As chief editor at Infographic Journal, I have the privilege of seeing some of the best infographics that are being designed these days. I also have the misfortune of seeing a lot of really bad infographics! Poor design is at the top of list when I judge an infographic to be a bad one but there are plenty of other issues (mistakes) that contribute to a poor quality infographic.
Before we get into some of these, I must say that infographics done right can be a fantastic way to drive traffic, earn natural inbound links, generate an abundance of social sharing and ultimately build your brand. The caveat however is that they need to be done well – good topic, good data, good design and ultimately, good promotion. And unless you are a graphic artist by trade, good infographics are not cheap. The ones that are cheap in cost are usually the ones that would make my “bad list.”
The moral of this story before it is finished is that if you can’t produce quality infographics, then best not to do them at all! Here are some of the most common infographic design mistakes.
1. Poor Design (Ugly Infographic)
Let’s face facts: quality infographic design is not cheap. Notice I said “quality.” Sure you can get an infographic designed for little cost and there are even online tools that allow you to design your own. Unfortunately taking the cheap route usually results in an infographic that is plagued by poor design. Things that can contribute to poor deign include the way the infographic is laid out, its color scheme, use of stock imagery, crazy-looking fonts, graphics that are poorly designed and the list goes on.
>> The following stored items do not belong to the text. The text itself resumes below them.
(** Step 1, [for ans in response.answer] (lines 60-67): [Some ans] when
    the function returns from inside the loop, [None] when the loop runs to
    its end.  The type test comes first and the CNAME test second, record
    by record. *)
Fixpoint scan_answer (qtype : N) (visited : ref) (sec : list rrset)
  : M (option rrset) :=
  match sec with
  | [] => ret None
  | ans :: rest =>
      if N.eqb (rdtype ans) qtype then
        path <- read visited ;;
        print (PrintPath path) ;;;
        ret (Some ans)
      else if N.eqb (rdtype ans) rdatatype.CNAME then
        item <- or_raise IndexError (nth_error (items ans) 0) ;;
        cname <- or_raise AttributeError (target_of item) ;;
        print (PrintCname cname) ;;;
        r <- self cname qtype ;;
        ret (Some r)
      else scan_answer qtype visited rest
  end.

(** [for ns_name in ns_names] (lines 104-108): one nested call per
    hostname, inside the [try] of the caller; [if ns_ans] is the truth value
    of the RRset. *)
Fixpoint resolve_ns_names (new_ns : list string) (ns_names : list string)
  : M (list string) :=
  match ns_names with
  | [] => ret new_ns
  | ns_name :: rest =>
      ns_ans <- self ns_name rdatatype.A ;;
      new_ns' <- (if is_empty (items ns_ans) then ret new_ns
                  else or_raise AttributeError
                                (append_addresses new_ns (items ns_ans))) ;;
      resolve_ns_names new_ns' rest
  end.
The old adage “a picture is worth a thousand words” rings true so rather than continuing my rant on poor design, let me show you one.
2. Too Small To Be Seen
One thing I come across every now and then is what looks like a great infographic but the version that is published online is too small to be readable. Either the text is too small to read or the entire infographic is displayed in small version with no option to view it in its full size. There are times that infographics are scaled down in size so that they can fit within a blog or web site’s theme restraints but there should always be an option to view a full size version. This can be done by either linking the scaled down version to the full version or simply providing a textual link to the full version.
What is the right size for an infographic? There is no solid rule but I typically like to see them range from 750 to 1,000 pixels in width. And of course, no matter what size they are, if you need a magnifying glass to read the textual portions of an infographic, then it is too small.
3. Grammar Errors
Misspellings and other grammar errors are much more difficult to fix once an infographic is completed. Whether designing yourself or having a graphic designer do it for you, make sure to read the textual content of the infographic again and again and again. In fact, have a few eyeballs look at it. It’s no fun getting schooled from a grammar Nazi once your infographic is published. It also can take away from the professional appeal of your brand.
4. Incorrect Data
Just because you can “google” it doesn’t means it’s true! Make sure your data is from reliable resources and that it is in fact true and accurate. Just as grammar errors are hard to correct on a finished infographic, having to fix errors in data can also be a less-than-fun experience.
Another thing I’d like to point out here is to make sure your data is current. If your infographic is using statistics from 2010 and it’s 2014, then your data is dated and most likely not correct. I’m not referring to historical facts as history is history but rather things like statistics, polls and the like. It’s best to get the most current data so that your infographic is current.
5. No Citations / Sources
This may not apply to all infographics but for those that include elements such as historical facts, current trends, definitions, and the like, don’t forget to include citations or sources to back up your information. This provides credibility to your infographic and helps those viewing it to know that the information is reliable and can be trusted. Citations and sources can be included at the very bottom of the infographic so as to not interfere with the overall message of the infographic itself.
6. Not an Infographic at All
Infographics are supposed to be “visual representations of data” or a means of “telling a story visually. ” Because we accept free submissions of infographics at Infographic Journal, I review many “infographics” that are nothing more than wordy articles turned into an image, or the equivalent of a post card or brochure.
Below is one such example.
This is more like a brochure than an infographic, and a poorly designed brochure at that! A quality infographic needs to be much more expansive and informative than this example.